• What you need to do: From the records below, transcribe exactly the lines that begin at the line with "environment variables, the" and end at the line with "genSalt : string;", both included.

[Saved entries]

--- START ---

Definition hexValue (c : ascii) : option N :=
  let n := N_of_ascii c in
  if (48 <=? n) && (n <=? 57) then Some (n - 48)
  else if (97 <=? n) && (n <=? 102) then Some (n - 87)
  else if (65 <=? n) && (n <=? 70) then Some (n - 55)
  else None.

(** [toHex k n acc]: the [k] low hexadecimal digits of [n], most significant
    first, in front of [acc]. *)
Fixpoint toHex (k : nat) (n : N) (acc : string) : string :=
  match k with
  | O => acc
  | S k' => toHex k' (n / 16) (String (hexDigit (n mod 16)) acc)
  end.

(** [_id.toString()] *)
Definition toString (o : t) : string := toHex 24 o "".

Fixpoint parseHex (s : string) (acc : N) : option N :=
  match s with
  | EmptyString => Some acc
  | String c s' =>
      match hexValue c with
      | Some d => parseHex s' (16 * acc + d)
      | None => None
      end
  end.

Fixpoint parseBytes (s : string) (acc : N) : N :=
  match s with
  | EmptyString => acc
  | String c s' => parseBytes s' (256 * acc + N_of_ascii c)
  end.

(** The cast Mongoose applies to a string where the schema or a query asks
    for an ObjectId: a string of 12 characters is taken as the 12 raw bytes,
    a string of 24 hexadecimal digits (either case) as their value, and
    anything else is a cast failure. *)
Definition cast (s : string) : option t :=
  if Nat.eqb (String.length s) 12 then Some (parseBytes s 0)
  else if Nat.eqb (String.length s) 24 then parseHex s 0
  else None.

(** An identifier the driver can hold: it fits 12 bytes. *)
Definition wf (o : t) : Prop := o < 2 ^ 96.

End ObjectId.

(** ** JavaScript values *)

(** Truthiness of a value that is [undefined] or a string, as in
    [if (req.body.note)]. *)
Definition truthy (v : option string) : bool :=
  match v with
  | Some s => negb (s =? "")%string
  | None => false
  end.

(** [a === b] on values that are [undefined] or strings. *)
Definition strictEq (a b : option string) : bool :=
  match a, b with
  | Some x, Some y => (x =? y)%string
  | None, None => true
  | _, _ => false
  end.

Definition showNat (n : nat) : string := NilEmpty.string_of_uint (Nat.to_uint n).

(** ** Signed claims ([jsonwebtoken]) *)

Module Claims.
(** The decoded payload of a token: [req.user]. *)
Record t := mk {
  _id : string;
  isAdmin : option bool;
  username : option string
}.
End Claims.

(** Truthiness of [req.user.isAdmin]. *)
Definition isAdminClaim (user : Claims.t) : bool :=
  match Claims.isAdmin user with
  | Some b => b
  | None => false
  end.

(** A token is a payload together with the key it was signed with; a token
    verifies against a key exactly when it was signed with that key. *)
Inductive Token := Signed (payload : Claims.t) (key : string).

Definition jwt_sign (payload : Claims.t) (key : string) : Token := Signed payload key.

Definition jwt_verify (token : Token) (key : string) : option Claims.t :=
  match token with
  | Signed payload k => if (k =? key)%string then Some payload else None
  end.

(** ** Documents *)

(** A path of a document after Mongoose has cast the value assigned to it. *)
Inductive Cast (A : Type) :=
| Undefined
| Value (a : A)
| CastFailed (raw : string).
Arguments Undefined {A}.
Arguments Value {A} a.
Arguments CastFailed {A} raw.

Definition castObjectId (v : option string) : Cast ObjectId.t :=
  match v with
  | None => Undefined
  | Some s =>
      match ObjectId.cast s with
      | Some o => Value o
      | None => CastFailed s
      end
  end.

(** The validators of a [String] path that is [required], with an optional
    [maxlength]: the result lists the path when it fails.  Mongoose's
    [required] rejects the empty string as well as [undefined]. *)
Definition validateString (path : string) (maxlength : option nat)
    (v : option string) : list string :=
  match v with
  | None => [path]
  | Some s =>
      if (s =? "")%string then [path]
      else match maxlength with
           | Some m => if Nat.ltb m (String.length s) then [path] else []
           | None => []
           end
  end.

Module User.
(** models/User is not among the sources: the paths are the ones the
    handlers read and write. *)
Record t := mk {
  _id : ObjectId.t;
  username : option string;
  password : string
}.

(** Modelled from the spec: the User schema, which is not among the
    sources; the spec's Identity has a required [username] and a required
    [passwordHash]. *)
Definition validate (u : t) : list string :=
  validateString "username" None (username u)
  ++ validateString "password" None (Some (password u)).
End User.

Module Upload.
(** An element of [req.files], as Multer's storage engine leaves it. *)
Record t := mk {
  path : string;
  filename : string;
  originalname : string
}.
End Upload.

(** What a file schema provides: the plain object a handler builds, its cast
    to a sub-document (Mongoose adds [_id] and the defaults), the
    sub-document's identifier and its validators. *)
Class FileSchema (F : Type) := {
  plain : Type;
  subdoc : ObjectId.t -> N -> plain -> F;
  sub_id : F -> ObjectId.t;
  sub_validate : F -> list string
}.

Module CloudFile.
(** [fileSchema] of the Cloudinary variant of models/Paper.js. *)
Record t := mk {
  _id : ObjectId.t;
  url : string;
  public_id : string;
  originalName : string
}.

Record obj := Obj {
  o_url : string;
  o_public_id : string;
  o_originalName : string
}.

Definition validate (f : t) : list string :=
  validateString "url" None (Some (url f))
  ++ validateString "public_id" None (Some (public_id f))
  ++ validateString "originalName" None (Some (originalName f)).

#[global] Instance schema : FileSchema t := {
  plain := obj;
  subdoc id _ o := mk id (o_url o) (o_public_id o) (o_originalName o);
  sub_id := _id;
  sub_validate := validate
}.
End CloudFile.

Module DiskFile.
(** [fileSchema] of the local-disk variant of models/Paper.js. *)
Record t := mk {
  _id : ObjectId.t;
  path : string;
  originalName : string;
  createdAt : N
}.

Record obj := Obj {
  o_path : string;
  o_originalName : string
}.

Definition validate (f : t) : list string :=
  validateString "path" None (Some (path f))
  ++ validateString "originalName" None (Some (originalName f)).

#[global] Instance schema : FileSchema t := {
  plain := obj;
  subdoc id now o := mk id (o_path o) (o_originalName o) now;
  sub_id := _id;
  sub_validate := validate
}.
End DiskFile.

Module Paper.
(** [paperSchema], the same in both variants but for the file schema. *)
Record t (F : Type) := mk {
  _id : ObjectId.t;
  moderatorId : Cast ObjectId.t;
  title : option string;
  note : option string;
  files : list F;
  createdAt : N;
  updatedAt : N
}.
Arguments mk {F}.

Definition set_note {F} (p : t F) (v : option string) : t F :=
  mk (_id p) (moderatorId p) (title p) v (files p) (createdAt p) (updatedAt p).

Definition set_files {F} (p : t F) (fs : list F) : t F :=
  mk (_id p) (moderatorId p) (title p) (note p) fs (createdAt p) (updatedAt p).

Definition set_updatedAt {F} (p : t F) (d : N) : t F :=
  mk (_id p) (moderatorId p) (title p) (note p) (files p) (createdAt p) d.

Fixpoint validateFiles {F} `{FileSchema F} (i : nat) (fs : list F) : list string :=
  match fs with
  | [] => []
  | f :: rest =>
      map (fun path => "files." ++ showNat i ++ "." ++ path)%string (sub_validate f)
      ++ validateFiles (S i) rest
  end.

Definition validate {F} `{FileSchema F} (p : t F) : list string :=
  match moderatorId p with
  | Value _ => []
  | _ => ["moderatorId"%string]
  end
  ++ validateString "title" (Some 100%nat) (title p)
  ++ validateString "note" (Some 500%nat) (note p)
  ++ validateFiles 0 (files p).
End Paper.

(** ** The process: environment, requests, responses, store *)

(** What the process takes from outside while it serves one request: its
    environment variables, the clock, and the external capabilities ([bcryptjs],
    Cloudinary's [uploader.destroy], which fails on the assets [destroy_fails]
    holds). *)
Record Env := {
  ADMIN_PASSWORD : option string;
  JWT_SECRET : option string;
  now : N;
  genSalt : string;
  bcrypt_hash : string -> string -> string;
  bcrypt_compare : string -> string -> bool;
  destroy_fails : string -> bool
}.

--- END ---

• Completed task:
    environment variables, the clock, and the external capabilities ([bcryptjs],
    Cloudinary's [uploader.destroy], which fails on the assets [destroy_fails]
    holds). *)
Record Env := {
  ADMIN_PASSWORD : option string;
  JWT_SECRET : option string;
  now : N;
  genSalt : string;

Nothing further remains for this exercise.